EXERCISE BRIEF: What lines of the data hold the string "tryCatch"? Copy them all.

>>>>>

(** One round of the loop of [concatTimingRuns]; [self] is [ret_obj]. *)
Definition concat_step (connect_offset : bool) (N1 : nat) (obj : pyobj) : M unit :=
  match obj with
  | ObjOther _ => raise Stuck
  | ObjTimingRun obj =>
      rt <- time ;; ot <- load_float64 (_time obj) ;;
      rt' <- time ;; last <- lift (Np.getitem rt' (-1)) ;;
      l <- new_array
             (Float64Arr (Np.hstack rt (map (fun x => add x last) (Np.slice_from ot N1)))) ;;
      set_attr (set_time l) ;;
      ru <- unix_time ;; ou <- load_int64 (_unix_time obj) ;;
      ru' <- unix_time ;; lastu <- lift (Np.getitem ru' (-1)) ;;
      l <- new_array
             (Int64Arr (Np.hstack ru (map (fun x => wrap64 (x + lastu)) (Np.slice_from ou N1)))) ;;
      set_attr (set_unix_time l) ;;
      delta <- (if negb connect_offset then ret (of_int 0)
                else
                  oo <- load_float64 (_offset obj) ;; o0 <- lift (Np.getitem oo 0) ;;
                  ro <- offset ;; rl <- lift (Np.getitem ro (-1)) ;;
                  ret (sub o0 rl)) ;;
      ro <- offset ;; oo <- load_float64 (_offset obj) ;;
      l <- new_array
             (Float64Arr (Np.hstack ro (map (fun x => sub x delta) (Np.slice_from oo N1)))) ;;
      set_attr (set_offset l) ;;
      ra <- atomic_clock_error ;; oa <- load_float64 (_atomic_clock_error obj) ;;
      l <- new_array (Float64Arr (Np.hstack ra (Np.slice_from oa N1))) ;;
      set_attr (set_atomic_clock_error l) ;;
      rb <- ios_clock_offset ;; ob <- load_float64 (_ios_clock_offset obj) ;;
      l <- new_array (Float64Arr (Np.hstack rb (Np.slice_from ob N1))) ;;
      set_attr (set_ios_clock_offset l) ;;
      rc <- timing_comments ;; oc <- load_str (_comment obj) ;;
      l <- new_array
             (StrArr (Nat.max (fst rc) (fst oc)) (Np.hstack (snd rc) (Np.slice_from (snd oc) N1))) ;;
      set_attr (set_comment l)
  end.
Lemma attempt_eval s x w :
  attempt env c pay upd entry s x w
  = match fate (oracle env (tick w) (CreateDocument c (nextId w) (pay x))) with
    | Settle => (Returned (upd s x (nextId w)), created c (pay x) w)
    | Reject e =>
        (Returned s,
         set_console (console w ++ [entry x e])
           (asked (CreateDocument c (nextId w) (pay x)) w))
    | Hang => (Pending, asked (CreateDocument c (nextId w) (pay x)) w)
    end.
Proof.
  unfold attempt, tryCatch, bind. rewrite createUnique_eval.
  by destruct (fate _).
Qed.

Lemma attempt_loop l : ∀ s w,
  (∀ x t id, x ∈ l → fate (oracle env t (CreateDocument c id (pay x))) ≠ Hang) →
  ∃ w',
    forOf l (attempt env c pay upd entry) s w
    = (Returned (attemptState env c pay upd (tick w) (nextId w) l s), w') ∧
    grown c (attemptDocs env c pay (tick w) (nextId w) l)
      (attemptRequests c pay (nextId w) l) (length l) w w'.
Proof.
  induction l as [|x l IH]; intros s w Hlive.
  - exists w. split; [done|]. unfold grown. simpl.
    rewrite !app_nil_r, !Nat.add_0_r. by repeat split.
  - cbn [forOf]. unfold bind. rewrite attempt_eval.
    cbn [attemptState attemptDocs attemptRequests]. unfold served.
    assert (Hx := Hlive x (tick w) (nextId w) ltac:(by left)).
    assert (Hl : ∀ y t id, y ∈ l →
              fate (oracle env t (CreateDocument c id (pay y))) ≠ Hang).
    { intros y t id Hy. apply Hlive. by right. }
    destruct (fate _) as [|e|]; [| |done].
    + destruct (IH (upd s x (nextId w)) (created c (pay x) w) Hl)
        as (w' & Hrun & Hd & Ho & Hf & Hs & Hn & Ht & Hr & Hi).
      exists w'. split; [exact Hrun|]. simpl in *.
      rewrite decide_True in Hd by done.
      repeat split; try done.
      * by rewrite Hd, <- app_assoc.
      * intros c' Hc'. rewrite (Ho c' Hc'). by rewrite decide_False.
      * lia.
      * lia.
      * by rewrite Hr, <- app_assoc.
    + destruct (IH s (set_console (console w ++ [entry x e])
                    (asked (CreateDocument c (nextId w) (pay x)) w)) Hl)
        as (w' & Hrun & Hd & Ho & Hf & Hs & Hn & Ht & Hr & Hi).
      exists w'. split; [exact Hrun|]. simpl in *.
      repeat split; try done.
      * lia.
      * lia.
      * by rewrite Hr, <- app_assoc.
Qed.
End Attempts.

Lemma forOf_ext {V A} (l : list A) (b1 b2 : V → A → Async V) s w :
  (∀ s x w, b1 s x w = b2 s x w) → forOf l b1 s w = forOf l b2 s w.
Proof.
  intros Hb. revert s w. induction l as [|x l IH]; intros s w; [done|].
  simpl. unfold bind. rewrite Hb. by destruct (b2 s x w) as [[s'| |] w1].
Qed.

Section Bodies.
Variable env : Env.

Lemma seedCategory_attempt :
  seedCategory env
  = attempt env categoriesCollectionId CategoryData
      (λ m cat id, assign m (Category.name cat) id)
      (λ cat, FailedCategory (Category.name cat)).
Proof. reflexivity. Qed.

Lemma seedCustomization_attempt :
  seedCustomization env
  = attempt env customizationsCollectionId CustomizationData
      (λ m cus id, assign m (Customization.name cus) id)
      (λ cus, FailedCustomization (Customization.name cus)).
Proof. reflexivity. Qed.

Lemma seedLink_attempt customizationMap item menuDoc u cusName w :
  seedLink env customizationMap item menuDoc u cusName w
  = attempt env menuCustomizationsCollectionId
      (linkPayload customizationMap (doc_id menuDoc))
      (λ _ _ _, tt)
      (λ cusName, FailedMenuCustomization (MenuItem.name item) cusName)
      u cusName w.
Proof.
  destruct u. unfold seedLink, attempt, tryCatch, bind, linkPayload.
  by destruct (createUnique _ _ _ w) as [[d|e|] w1].
Qed.
(** X23. A dry run posts nothing, whatever the file and the answers
  of the geocoder; when it returns it has written the payload
  file. *)
Theorem location_dry_run_posts_nothing out csv w :
∃ o w', main float finite true out csv w = (o, w') ∧ grows no_post w w'
        ∧ (o = Return tt →
           ∃ new payload, trace w' = trace w ++ new
                          ∧ Act (WritePayload out payload) ∈ new).
Proof.
destruct (main_cases true out csv w) as (o & w' & Hmain & Hcases).
exists o, w'. split; [done|].
assert (Hlog : ∀ lvl fmt, no_post (Logged lvl fmt : event (@action coord)))
  by done.
destruct Hcases
  as [(_ & -> & Hran)
     | (_ & _ & w1 & w2 & results & Hran1 & Hgeo &
        [(_ & -> & Hran2) | [(_ & _ & -> & Hran2) | (_ & ? & _)]])];
  [| | |done].
- split; [|done]. eapply ran_grows_ok; [apply Hlog| |exact Hran]. done.
- split; [|done].
  eapply grows_trans;
    [eapply ran_grows_ok; [apply Hlog| |exact Hran1]; done|].
  eapply grows_trans;
    [eapply grows_weaken; [apply geocoding_only_no_post|];
     by eapply geocode_locations_grows|].
  eapply ran_grows_ok; [apply Hlog| |exact Hran2]. done.
- pose proof (geocode_locations_grows _ _ _ _ Hgeo) as Hg. split.
  + eapply grows_trans;
      [eapply ran_grows_ok; [apply Hlog| |exact Hran1]; done|].
    eapply grows_trans;
      [eapply grows_weaken; [apply geocoding_only_no_post|exact Hg]|].
    eapply ran_grows_ok; [apply Hlog| |exact Hran2]. by repeat constructor.
  + intros _.
    destruct Hran1 as (_ & _ & new1 & Ht1 & _).
    destruct Hg as (_ & _ & new2 & Ht2 & _).
    destruct Hran2 as (_ & _ & new3 & Ht3 & He3).
    exists (new1 ++ new2 ++ new3), results.
    split; [by rewrite Ht3, Ht2, Ht1, <- !app_assoc|].
    apply elem_of_app. right. apply elem_of_app. right.
    assert (Hin : Act (WritePayload out results) ∈ effects new3)
      by (rewrite He3; apply list_elem_of_here).
    apply list_elem_of_In, filter_In in Hin as [Hin _].
    by apply list_elem_of_In.
Qed.

(** X24. No exception leaves [main]: whatever the file and the
  answers, the run ends by returning (status 0) or by
  [sys.exit(1)]. *)
Theorem location_run_ends_with_0_or_1 dry_run out csv w :
(main float finite dry_run out csv w).1 = Return tt
∨ (main float finite dry_run out csv w).1 = SysExit 1.
Proof.
destruct (main_cases dry_run out csv w) as (o & w' & Hmain & Hcases).
rewrite Hmain. simpl.
destruct Hcases
  as [(_ & -> & _)
     | (_ & _ & w1 & w2 & results & _ & _ &
        [(_ & -> & _) | [(_ & _ & -> & _) | (_ & _ & -> & _)]])];
  auto.
Qed.

(** X27. A file whose complete rows all carry their coordinates, all
  of them finite, run against a remote side that answers every
  request below 400: the run returns, and all it does besides
  logging is one POST per record, in the order of the file; no
  request goes to the geocoder and there is no delay. *)
Theorem supplied_file_is_posted_once out csv w :
has_required csv = true → locations_of float csv ≠ [] →
Forall (λ loc, needs_geocoding loc = false) (locations_of float csv) →
Forall (λ loc, encodable finite loc = true)
  (omap supplied (locations_of float csv)) →
(∀ n, ∃ status b, net w n = Reply status b ∧ status < 400) →
∃ w', main float finite false out csv w = (Return tt, w')
      ∧ ran w w' (length (locations_of float csv))
          ((λ loc, Act (PostLocation loc))
             <$> omap supplied (locations_of float csv)).
Proof.
intros Hreq Hne Hall Henc Hnet.
destruct (main_cases false out csv w) as (o & w' & Hmain & Hcases).
destruct Hcases as [([Hno | Hnil] & _) | (_ & _ & Hrun)]; [congruence..|].
destruct Hrun as (w1 & w2 & results & Hran1 & Hgeo & Hrest).
destruct (geocode_loop_supplied (locations_of float csv) [] w1 Hall)
  as (w2' & Hloop & Hran2).
simpl in Hloop. unfold geocode_locations, bind in Hgeo. rewrite Hloop in Hgeo.
injection Hgeo as <- <-.
assert (Hlen : length (omap supplied (locations_of float csv))
               = length (locations_of float csv)).
{ clear -Hall. induction Hall as [|loc rest Hloc _ IH]; [done|].
  cbn [omap list_omap]. unfold needs_geocoding in Hloc. unfold supplied at 1.
  destruct (lat loc), (lng loc); try done. simpl. by rewrite IH. }
destruct Hrest as [(Hnil & _) | [(_ & ? & _) | (_ & _ & -> & w3 & w4 & Hran3 & Hpost & Hran4)]];
  [|done|].
{ rewrite Hnil in Hlen. destruct (locations_of float csv); done. }
assert (Hran03 : ran w w3 0 []).
{ eapply (ran_trans _ _ _ 0 0 [] []); [exact Hran1|].
  eapply (ran_trans _ _ _ 0 0 [] []); [|exact Hran3].
  eapply (ran_trans _ _ _ 0 0 [] []); [exact Hran2|ran_done]. }
destruct (post_all_success (omap supplied (locations_of float csv)) w3 Henc)
  as (w4' & Hpost' & Hran34).
{ destruct Hran03 as (-> & _). exact Hnet. }
rewrite Hpost in Hpost'. injection Hpost' as <-.
exists w'. split; [done|]. rewrite Hlen in Hran34.
pose proof (ran_trans _ _ _ _ _ _ _ Hran03 Hran34) as Hran.
pose proof (ran_trans _ _ _ _ _ _ _ Hran Hran4) as Hfin.
simpl in Hfin. rewrite Nat.add_0_r, app_nil_r in Hfin. exact Hfin.
Qed.

(** X28. A location with a coordinate that is nan or infinite is
  never sent: [requests.post] cannot encode it, so the call goes
  through its three attempts with the delays 1 and 2 without a
  single request and raises, whatever the remote side would
  answer; the POST loop logs the failure and goes on with the next
  location. *)
Theorem unencodable_location_is_never_sent loc rest w :
encodable finite loc = false →
∃ w', post_single_location_to_forward finite loc w = (Raise ConnectionError, w')
      ∧ ran w w' 0 [Slept 1; Slept 2]
      ∧ post_all finite (loc :: rest) w
        = post_all finite rest
            (after w' [Logged ERROR "Failed to POST location id=%s: %s"]).
Proof.
intros Henc.
destruct (post_unencodable finite loc w Henc) as (w' & Hrun & Hran).
exists w'. split; [done|]. split; [done|].
simpl. unfold bind, try_except, log, record. by rewrite Hrun.
Qed.

End Run.

End Coordinates.

End LocationMore.

(** ** Both scripts, continued *)

(** X1. A mutation call whose first request is answered with a status
    below 400 returns after that one request and no delay: the PATCH of
    a device, the POST of a tag and the POST of a location alike (a
    location whose payload can be encoded, so that the request goes
    out). *)
Theorem answered_call_returns_at_once :
  (∀ device location_id (w : world DeviceLoader.action DeviceLoader.body) status b,
     net w (sent w) = Reply status b → status < 400 →
     ∃ w', DeviceLoader.patch_device_location device location_id false w
             = (Return tt, w')
           ∧ ran w w' 1 [Act (DeviceLoader.PatchAtlas device location_id)])
  ∧ (∀ device tag (w : world DeviceLoader.action DeviceLoader.body) status b,
       net w (sent w) = Reply status b → status < 400 →
       ∃ w', DeviceLoader.add_tag_to_device device tag false w = (Return tt, w')
             ∧ ran w w' 1 [Act (DeviceLoader.PostDeviceTags device tag)])
  ∧ (∀ (coord : Type) (finite : coord → bool)
       (loc : @LocationLocater.located coord)
       (w : world LocationLocater.action LocationLocater.body) status b,
       LocationLocater.encodable finite loc = true →
       net w (sent w) = Reply status b → status < 400 →
       ∃ w', LocationLocater.post_single_location_to_forward finite loc w = (Return tt, w')
             ∧ ran w w' 1 [Act (LocationLocater.PostLocation loc)]).
Proof.
  split; [|split].
  - apply DeviceMore.patch_success.
  - apply DeviceMore.tag_success.
  - intros coord. apply LocationMore.post_success.
Qed.

(** X2. A mutation call that gets no response on any attempt sends its
    request three times, sleeps 1 and 2 between the attempts and not
    after the third, and raises the network error. *)
Theorem unanswered_call_is_tried_three_times :
  (∀ device location_id (w : world DeviceLoader.action DeviceLoader.body),
     net w (sent w) = NoResponse →
     net w (sent w + 1)%nat = NoResponse →
     net w (sent w + 2)%nat = NoResponse →
     ∃ w', DeviceLoader.patch_device_location device location_id false w
             = (Raise ConnectionError, w')
           ∧ ran w w' 3 [Act (DeviceLoader.PatchAtlas device location_id); Slept 1;
                         Act (DeviceLoader.PatchAtlas device location_id); Slept 2;
                         Act (DeviceLoader.PatchAtlas device location_id)])
  ∧ (∀ device tag (w : world DeviceLoader.action DeviceLoader.body),
       net w (sent w) = NoResponse →
       net w (sent w + 1)%nat = NoResponse →
       net w (sent w + 2)%nat = NoResponse →
       ∃ w', DeviceLoader.add_tag_to_device device tag false w
               = (Raise ConnectionError, w')
             ∧ ran w w' 3 [Act (DeviceLoader.PostDeviceTags device tag); Slept 1;
                           Act (DeviceLoader.PostDeviceTags device tag); Slept 2;
                           Act (DeviceLoader.PostDeviceTags device tag)])
  ∧ (∀ (coord : Type) (finite : coord → bool)
       (loc : @LocationLocater.located coord)
       (w : world LocationLocater.action LocationLocater.body),
       LocationLocater.encodable finite loc = true →
       net w (sent w) = NoResponse →
       net w (sent w + 1)%nat = NoResponse →
       net w (sent w + 2)%nat = NoResponse →
       ∃ w', LocationLocater.post_single_location_to_forward finite loc w
               = (Raise ConnectionError, w')
             ∧ ran w w' 3 [Act (LocationLocater.PostLocation loc); Slept 1;
                           Act (LocationLocater.PostLocation loc); Slept 2;
                           Act (LocationLocater.PostLocation loc)]).
Proof.
  split; [|split].
  - apply DeviceMore.patch_no_response.
  - apply DeviceMore.tag_no_response.
  - intros coord. apply LocationMore.post_no_response.
Qed.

<<<<<

TASK RESULT:
  unfold attempt, tryCatch, bind. rewrite createUnique_eval.
  destruct u. unfold seedLink, attempt, tryCatch, bind, linkPayload.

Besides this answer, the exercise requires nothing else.